(Study material begins)
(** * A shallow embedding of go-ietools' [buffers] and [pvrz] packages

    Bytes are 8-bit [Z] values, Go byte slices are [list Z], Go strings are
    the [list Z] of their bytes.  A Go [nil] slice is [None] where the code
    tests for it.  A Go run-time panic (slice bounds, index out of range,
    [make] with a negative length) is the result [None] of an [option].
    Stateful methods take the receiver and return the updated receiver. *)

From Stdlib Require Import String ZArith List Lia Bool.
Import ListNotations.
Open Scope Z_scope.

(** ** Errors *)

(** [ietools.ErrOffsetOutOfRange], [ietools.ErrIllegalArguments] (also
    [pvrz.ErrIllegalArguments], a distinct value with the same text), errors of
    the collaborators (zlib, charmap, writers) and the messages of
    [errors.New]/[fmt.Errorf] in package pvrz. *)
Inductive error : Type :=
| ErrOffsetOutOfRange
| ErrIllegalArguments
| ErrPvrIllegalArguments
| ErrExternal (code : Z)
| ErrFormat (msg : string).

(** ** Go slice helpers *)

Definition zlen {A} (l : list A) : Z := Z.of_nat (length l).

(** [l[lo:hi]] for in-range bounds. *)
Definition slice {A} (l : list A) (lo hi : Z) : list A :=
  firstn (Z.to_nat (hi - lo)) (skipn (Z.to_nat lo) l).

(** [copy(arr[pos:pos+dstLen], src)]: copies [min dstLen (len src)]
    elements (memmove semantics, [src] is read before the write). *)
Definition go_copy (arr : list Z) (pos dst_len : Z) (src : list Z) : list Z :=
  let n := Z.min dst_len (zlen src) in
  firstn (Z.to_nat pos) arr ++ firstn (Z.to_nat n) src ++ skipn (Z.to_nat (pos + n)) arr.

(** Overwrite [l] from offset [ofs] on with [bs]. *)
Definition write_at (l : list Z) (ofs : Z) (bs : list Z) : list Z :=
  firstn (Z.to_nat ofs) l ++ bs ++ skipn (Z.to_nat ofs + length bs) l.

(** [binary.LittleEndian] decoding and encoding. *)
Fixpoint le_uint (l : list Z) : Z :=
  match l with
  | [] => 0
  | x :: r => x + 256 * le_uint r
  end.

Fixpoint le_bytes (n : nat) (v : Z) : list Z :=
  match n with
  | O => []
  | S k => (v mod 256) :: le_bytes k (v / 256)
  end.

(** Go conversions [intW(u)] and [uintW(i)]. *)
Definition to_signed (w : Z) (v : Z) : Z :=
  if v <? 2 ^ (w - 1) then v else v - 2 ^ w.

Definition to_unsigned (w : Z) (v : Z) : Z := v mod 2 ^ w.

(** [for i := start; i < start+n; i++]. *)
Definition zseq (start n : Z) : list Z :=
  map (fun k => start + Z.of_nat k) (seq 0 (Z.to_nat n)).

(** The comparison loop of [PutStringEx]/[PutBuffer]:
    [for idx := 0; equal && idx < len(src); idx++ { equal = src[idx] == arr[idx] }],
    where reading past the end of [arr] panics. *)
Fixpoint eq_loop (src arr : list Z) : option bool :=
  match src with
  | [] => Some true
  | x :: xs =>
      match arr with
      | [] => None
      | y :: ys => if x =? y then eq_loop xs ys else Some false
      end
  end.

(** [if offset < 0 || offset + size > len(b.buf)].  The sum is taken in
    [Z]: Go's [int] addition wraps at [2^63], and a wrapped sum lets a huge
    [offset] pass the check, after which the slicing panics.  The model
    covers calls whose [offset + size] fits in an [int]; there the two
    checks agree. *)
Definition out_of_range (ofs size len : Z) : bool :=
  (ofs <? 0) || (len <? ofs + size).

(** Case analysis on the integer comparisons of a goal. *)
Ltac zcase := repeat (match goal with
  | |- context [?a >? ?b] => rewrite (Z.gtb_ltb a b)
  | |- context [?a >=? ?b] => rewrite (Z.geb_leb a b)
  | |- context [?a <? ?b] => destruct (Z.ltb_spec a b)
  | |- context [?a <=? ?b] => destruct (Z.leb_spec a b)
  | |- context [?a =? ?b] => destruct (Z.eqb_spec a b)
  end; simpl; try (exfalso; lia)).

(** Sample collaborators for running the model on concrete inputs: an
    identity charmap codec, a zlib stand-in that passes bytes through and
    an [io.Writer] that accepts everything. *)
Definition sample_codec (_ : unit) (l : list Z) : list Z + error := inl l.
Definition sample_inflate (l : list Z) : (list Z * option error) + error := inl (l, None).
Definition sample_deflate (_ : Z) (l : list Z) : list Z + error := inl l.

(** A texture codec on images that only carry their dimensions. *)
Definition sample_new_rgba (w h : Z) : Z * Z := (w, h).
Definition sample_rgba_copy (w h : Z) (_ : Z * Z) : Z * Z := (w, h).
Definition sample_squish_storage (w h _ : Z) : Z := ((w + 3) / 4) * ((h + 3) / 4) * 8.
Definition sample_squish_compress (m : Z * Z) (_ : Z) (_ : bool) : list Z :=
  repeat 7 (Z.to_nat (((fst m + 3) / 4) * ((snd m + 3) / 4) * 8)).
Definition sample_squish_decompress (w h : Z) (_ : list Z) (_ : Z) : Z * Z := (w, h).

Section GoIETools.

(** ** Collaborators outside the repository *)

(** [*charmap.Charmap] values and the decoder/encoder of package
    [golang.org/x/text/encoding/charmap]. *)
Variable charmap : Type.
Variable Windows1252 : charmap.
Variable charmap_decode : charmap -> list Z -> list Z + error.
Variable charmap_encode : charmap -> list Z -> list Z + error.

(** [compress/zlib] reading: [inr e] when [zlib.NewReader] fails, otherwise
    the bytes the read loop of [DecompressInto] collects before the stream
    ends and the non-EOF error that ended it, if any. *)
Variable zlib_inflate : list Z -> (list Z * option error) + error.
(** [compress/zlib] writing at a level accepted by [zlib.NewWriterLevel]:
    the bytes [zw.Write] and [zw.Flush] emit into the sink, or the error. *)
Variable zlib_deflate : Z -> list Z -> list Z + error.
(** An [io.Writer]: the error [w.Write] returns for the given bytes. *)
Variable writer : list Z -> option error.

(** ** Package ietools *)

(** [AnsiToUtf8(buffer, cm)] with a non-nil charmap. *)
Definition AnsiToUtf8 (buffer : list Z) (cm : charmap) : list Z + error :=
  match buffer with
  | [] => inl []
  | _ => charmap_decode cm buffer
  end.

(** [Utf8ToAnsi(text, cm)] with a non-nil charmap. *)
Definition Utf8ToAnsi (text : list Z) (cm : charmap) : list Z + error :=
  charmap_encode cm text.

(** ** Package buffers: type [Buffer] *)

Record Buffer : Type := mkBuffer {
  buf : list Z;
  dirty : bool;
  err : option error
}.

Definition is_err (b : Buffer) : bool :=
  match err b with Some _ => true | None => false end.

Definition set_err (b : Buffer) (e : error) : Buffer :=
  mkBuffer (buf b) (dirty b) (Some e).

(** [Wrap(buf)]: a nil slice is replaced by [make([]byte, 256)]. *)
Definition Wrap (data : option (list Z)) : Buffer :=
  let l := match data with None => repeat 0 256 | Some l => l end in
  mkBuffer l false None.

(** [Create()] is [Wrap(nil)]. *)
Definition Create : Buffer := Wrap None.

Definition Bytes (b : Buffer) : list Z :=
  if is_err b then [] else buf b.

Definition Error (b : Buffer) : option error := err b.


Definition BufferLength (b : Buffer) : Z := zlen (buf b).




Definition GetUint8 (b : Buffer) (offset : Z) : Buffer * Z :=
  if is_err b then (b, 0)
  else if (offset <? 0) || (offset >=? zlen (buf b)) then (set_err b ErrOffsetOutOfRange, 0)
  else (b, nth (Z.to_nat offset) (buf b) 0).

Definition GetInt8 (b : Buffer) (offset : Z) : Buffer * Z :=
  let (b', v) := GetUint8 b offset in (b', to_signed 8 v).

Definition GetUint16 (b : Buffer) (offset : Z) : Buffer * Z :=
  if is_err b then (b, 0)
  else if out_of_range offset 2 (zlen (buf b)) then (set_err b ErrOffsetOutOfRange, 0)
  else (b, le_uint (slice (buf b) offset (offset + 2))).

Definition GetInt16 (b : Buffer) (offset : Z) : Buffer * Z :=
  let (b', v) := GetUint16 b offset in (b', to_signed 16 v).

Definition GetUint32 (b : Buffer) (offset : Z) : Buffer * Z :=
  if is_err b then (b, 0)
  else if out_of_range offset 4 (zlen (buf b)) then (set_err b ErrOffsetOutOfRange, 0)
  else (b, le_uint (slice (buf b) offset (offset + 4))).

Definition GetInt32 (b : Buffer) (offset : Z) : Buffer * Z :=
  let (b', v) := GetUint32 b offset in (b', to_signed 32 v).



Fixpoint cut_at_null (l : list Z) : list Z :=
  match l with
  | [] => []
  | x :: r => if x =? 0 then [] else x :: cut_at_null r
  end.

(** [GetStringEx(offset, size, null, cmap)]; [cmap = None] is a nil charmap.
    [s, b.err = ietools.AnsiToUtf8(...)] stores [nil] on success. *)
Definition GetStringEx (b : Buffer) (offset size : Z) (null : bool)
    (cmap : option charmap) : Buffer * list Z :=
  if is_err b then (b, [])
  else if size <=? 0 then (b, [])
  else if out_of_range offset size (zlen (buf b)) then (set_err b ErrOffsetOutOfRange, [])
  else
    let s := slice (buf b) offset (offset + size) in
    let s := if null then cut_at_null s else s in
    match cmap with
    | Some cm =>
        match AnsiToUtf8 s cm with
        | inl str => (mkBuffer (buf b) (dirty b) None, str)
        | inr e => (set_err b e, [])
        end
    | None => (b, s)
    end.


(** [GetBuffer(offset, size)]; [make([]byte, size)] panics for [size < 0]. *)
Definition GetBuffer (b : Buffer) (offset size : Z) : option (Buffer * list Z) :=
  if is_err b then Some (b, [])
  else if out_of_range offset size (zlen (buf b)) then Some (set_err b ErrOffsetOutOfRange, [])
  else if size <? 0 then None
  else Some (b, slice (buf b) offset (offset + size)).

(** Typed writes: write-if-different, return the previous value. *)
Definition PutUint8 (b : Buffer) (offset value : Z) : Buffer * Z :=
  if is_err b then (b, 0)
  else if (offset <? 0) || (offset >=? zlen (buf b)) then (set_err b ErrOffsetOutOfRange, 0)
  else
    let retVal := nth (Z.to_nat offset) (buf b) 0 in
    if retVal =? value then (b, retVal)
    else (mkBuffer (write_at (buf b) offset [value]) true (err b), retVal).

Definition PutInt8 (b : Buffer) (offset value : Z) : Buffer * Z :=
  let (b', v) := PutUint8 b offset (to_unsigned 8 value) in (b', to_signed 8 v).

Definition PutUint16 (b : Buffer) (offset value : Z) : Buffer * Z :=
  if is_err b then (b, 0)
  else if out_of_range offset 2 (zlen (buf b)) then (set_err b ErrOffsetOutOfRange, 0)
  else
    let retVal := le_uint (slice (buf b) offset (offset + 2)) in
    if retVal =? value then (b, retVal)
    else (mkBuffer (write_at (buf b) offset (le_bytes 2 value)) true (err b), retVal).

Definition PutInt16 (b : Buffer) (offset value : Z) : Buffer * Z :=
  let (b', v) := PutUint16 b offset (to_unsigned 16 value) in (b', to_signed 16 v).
(Study material ends)
_Task requirements_: Lines that hold "before" are the ones to copy, so pick each out from the data.

_Response area_:
    elements (memmove semantics, [src] is read before the write). *)
    the bytes the read loop of [DecompressInto] collects before the stream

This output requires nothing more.